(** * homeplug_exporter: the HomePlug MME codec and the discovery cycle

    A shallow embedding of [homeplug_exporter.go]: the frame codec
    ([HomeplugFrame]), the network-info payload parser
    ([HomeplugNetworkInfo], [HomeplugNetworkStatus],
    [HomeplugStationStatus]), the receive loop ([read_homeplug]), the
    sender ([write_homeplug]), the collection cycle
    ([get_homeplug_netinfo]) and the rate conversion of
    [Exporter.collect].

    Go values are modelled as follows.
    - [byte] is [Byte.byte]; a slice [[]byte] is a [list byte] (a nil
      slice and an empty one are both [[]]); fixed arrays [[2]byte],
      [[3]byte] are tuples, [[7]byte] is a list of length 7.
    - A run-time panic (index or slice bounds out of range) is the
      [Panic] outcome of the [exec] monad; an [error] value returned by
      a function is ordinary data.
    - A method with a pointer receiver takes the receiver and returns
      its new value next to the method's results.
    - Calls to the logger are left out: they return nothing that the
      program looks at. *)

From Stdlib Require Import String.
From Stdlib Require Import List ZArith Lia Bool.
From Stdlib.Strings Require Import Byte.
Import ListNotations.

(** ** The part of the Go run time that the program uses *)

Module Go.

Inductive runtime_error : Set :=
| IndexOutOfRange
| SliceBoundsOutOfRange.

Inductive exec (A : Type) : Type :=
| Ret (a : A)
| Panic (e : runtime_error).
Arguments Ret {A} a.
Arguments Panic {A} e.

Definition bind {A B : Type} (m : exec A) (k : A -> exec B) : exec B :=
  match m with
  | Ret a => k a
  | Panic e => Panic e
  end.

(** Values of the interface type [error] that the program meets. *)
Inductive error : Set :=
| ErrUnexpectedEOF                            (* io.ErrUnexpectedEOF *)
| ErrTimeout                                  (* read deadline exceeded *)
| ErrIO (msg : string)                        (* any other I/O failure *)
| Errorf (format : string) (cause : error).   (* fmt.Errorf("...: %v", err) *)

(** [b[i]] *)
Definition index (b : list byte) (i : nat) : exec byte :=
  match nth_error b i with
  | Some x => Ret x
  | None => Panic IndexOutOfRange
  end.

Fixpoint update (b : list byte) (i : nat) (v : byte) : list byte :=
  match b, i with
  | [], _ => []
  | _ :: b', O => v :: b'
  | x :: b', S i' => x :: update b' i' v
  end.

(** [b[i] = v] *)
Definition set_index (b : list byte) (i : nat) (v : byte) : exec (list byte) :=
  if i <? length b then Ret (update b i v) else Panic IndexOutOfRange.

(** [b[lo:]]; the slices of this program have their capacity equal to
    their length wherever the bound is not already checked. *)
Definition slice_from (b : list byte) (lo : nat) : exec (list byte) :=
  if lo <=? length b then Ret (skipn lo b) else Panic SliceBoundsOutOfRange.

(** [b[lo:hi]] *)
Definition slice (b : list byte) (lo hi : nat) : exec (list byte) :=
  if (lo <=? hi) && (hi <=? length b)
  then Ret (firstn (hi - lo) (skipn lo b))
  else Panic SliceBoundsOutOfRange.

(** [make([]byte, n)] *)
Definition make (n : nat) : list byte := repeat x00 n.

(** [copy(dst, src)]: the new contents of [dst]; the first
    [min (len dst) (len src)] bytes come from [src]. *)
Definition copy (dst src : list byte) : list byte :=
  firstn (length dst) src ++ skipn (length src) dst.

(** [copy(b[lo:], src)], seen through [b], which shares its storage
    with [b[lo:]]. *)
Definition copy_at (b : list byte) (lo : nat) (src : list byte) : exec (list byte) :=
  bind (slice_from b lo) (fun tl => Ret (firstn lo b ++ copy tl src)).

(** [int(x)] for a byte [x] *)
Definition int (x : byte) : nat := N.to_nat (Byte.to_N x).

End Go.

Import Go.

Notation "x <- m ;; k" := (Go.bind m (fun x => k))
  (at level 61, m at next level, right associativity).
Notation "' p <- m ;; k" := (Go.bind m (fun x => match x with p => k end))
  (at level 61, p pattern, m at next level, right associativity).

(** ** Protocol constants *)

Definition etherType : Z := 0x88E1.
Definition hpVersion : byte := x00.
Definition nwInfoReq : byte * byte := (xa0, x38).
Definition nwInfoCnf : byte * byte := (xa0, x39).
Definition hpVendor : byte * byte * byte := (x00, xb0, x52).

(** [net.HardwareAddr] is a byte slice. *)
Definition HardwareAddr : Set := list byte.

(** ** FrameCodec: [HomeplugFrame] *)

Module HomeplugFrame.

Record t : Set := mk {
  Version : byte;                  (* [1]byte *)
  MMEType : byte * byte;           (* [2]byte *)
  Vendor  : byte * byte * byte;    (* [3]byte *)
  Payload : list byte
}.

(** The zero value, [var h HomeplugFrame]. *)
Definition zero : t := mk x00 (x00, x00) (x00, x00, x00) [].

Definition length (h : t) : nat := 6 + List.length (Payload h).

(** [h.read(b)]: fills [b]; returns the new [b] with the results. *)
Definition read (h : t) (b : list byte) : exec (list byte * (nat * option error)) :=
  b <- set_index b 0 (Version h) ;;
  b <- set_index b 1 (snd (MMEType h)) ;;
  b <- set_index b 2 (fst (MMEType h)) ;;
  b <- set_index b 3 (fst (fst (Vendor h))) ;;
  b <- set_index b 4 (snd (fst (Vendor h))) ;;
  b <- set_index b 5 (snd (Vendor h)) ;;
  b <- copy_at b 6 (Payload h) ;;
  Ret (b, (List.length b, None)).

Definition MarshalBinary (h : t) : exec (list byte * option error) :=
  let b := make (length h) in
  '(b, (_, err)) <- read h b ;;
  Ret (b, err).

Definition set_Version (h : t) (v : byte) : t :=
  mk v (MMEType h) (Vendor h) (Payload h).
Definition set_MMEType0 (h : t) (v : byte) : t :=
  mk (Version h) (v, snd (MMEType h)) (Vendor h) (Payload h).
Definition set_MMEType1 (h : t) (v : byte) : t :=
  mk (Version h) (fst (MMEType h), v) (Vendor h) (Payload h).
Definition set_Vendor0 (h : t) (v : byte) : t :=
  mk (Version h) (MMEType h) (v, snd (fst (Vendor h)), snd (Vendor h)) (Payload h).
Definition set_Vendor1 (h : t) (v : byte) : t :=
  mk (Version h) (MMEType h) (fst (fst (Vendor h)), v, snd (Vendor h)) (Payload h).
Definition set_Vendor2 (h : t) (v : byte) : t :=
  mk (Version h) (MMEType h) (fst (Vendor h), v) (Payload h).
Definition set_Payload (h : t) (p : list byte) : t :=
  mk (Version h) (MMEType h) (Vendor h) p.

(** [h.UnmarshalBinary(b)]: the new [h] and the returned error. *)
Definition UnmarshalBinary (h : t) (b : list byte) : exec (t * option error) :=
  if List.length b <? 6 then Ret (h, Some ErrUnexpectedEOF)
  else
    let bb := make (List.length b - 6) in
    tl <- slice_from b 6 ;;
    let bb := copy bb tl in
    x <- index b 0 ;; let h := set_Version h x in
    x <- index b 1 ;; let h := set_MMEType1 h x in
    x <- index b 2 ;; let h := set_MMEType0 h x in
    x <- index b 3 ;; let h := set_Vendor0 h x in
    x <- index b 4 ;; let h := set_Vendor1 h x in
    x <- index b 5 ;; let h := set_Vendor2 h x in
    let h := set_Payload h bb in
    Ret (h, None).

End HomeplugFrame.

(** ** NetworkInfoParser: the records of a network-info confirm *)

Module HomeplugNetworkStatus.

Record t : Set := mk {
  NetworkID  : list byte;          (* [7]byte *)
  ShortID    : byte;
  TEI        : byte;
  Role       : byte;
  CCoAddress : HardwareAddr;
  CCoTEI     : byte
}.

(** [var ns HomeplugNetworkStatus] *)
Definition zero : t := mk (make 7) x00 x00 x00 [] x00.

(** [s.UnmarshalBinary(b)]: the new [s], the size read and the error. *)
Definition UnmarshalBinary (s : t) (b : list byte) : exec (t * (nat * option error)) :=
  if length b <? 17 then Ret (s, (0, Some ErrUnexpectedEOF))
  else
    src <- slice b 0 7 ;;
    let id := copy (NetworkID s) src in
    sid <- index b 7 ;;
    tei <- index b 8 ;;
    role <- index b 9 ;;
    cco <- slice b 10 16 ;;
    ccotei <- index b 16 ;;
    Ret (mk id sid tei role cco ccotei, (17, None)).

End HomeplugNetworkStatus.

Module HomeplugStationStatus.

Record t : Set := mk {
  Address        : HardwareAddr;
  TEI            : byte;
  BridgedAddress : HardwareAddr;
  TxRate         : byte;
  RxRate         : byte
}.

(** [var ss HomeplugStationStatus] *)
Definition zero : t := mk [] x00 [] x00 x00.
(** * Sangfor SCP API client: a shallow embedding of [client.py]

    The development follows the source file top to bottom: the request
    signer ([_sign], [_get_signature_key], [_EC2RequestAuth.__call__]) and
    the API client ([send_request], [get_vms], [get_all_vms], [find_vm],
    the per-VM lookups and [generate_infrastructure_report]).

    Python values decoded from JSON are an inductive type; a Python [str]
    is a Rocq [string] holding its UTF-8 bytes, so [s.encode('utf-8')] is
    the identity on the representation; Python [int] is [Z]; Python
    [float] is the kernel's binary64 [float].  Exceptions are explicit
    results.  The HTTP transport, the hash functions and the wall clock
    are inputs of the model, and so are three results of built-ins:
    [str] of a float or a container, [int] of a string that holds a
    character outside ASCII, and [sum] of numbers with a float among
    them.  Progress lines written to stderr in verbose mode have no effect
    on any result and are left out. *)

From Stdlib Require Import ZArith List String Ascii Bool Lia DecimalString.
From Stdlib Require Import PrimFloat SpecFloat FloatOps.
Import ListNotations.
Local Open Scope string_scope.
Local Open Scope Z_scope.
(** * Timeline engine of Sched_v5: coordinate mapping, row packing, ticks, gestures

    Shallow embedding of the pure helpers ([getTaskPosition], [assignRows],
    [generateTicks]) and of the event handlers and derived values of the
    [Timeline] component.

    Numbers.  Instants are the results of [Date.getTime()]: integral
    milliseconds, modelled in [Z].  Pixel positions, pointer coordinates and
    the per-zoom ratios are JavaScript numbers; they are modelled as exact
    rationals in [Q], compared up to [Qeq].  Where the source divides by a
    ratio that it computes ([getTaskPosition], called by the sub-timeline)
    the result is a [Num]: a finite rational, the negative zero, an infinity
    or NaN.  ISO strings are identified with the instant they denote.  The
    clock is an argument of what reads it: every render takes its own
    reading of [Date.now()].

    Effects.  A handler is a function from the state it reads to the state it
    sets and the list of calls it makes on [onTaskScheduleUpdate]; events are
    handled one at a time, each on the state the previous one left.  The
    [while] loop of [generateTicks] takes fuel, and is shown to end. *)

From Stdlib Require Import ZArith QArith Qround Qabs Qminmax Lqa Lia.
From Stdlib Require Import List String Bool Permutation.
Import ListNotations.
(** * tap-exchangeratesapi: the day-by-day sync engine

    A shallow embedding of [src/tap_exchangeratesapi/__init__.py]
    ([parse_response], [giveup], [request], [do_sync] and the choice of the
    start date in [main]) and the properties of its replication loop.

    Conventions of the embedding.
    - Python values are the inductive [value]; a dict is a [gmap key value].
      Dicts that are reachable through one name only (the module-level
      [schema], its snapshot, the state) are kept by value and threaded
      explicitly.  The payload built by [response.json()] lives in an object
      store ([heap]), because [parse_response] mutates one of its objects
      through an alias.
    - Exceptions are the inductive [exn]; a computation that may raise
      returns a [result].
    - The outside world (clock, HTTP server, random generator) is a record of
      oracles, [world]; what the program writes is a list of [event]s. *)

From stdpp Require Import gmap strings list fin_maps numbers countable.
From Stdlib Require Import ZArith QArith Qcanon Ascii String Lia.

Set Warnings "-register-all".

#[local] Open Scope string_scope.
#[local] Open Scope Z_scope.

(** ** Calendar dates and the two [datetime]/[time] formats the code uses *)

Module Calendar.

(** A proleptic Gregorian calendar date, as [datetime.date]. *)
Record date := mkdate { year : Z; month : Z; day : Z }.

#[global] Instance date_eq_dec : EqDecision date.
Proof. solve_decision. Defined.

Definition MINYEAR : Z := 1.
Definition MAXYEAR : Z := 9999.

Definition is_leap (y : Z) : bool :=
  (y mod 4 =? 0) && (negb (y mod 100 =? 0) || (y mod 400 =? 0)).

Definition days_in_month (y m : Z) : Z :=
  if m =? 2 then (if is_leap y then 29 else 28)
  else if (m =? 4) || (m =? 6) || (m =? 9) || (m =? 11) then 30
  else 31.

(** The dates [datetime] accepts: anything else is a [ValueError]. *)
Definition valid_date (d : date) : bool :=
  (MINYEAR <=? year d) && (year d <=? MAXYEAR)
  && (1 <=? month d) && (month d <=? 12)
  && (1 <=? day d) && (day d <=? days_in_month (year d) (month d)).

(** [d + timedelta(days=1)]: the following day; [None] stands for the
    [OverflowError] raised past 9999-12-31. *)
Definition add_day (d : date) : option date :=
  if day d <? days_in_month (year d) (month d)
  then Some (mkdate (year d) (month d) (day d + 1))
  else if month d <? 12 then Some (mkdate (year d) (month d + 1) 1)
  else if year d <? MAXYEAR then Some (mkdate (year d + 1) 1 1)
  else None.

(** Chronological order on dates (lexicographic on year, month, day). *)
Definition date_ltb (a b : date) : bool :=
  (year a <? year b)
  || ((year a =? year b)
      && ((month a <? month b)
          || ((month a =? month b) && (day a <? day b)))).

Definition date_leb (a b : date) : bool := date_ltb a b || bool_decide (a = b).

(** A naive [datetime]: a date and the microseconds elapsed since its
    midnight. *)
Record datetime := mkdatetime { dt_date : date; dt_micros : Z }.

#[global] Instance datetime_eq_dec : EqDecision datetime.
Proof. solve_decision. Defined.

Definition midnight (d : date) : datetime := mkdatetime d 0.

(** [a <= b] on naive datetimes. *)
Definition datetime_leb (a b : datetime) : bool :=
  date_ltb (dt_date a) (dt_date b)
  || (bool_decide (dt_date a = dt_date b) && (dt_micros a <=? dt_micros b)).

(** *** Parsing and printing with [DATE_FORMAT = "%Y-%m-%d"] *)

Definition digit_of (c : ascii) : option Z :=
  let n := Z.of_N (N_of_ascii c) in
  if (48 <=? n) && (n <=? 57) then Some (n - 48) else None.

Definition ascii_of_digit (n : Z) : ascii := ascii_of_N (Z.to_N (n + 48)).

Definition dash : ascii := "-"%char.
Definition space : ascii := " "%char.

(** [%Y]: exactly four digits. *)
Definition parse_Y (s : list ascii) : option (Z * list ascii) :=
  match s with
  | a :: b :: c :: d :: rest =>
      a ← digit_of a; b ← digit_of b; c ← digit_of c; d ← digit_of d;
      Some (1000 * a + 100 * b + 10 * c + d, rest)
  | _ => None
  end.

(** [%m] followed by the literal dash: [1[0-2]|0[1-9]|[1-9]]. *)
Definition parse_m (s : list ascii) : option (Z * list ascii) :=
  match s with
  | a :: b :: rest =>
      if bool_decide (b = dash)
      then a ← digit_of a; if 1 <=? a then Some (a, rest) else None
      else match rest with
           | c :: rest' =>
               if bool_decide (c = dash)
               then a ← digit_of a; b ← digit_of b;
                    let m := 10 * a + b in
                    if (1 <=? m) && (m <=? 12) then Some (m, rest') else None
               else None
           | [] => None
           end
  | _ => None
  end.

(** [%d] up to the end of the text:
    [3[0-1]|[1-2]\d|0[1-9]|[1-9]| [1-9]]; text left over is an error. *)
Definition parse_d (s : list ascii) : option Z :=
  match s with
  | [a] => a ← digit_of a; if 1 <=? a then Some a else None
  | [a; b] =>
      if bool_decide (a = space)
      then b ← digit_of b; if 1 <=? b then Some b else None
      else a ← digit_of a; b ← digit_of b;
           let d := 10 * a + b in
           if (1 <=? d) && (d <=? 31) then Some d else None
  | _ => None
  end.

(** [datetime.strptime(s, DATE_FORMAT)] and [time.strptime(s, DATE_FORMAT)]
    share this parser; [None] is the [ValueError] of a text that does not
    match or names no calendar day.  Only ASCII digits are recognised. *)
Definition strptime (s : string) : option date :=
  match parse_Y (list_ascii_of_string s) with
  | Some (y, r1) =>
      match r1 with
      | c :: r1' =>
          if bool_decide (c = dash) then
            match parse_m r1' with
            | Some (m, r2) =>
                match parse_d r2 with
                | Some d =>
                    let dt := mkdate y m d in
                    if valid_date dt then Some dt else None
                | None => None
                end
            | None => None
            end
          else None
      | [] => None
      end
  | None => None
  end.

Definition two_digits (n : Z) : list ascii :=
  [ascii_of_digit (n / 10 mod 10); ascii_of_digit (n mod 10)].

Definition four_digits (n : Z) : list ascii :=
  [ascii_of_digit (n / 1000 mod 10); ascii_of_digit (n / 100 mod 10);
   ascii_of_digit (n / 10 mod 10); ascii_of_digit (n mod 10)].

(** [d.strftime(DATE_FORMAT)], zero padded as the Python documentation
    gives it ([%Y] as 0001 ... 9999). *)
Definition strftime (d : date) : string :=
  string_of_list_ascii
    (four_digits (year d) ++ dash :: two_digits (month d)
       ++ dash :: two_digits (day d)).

◇ ◇ ◇ ◇ ◇

### [What to produce]
Report the number of lines in the listing above that hold the word "dash", and give no other text.

### [Response to this exercise]
7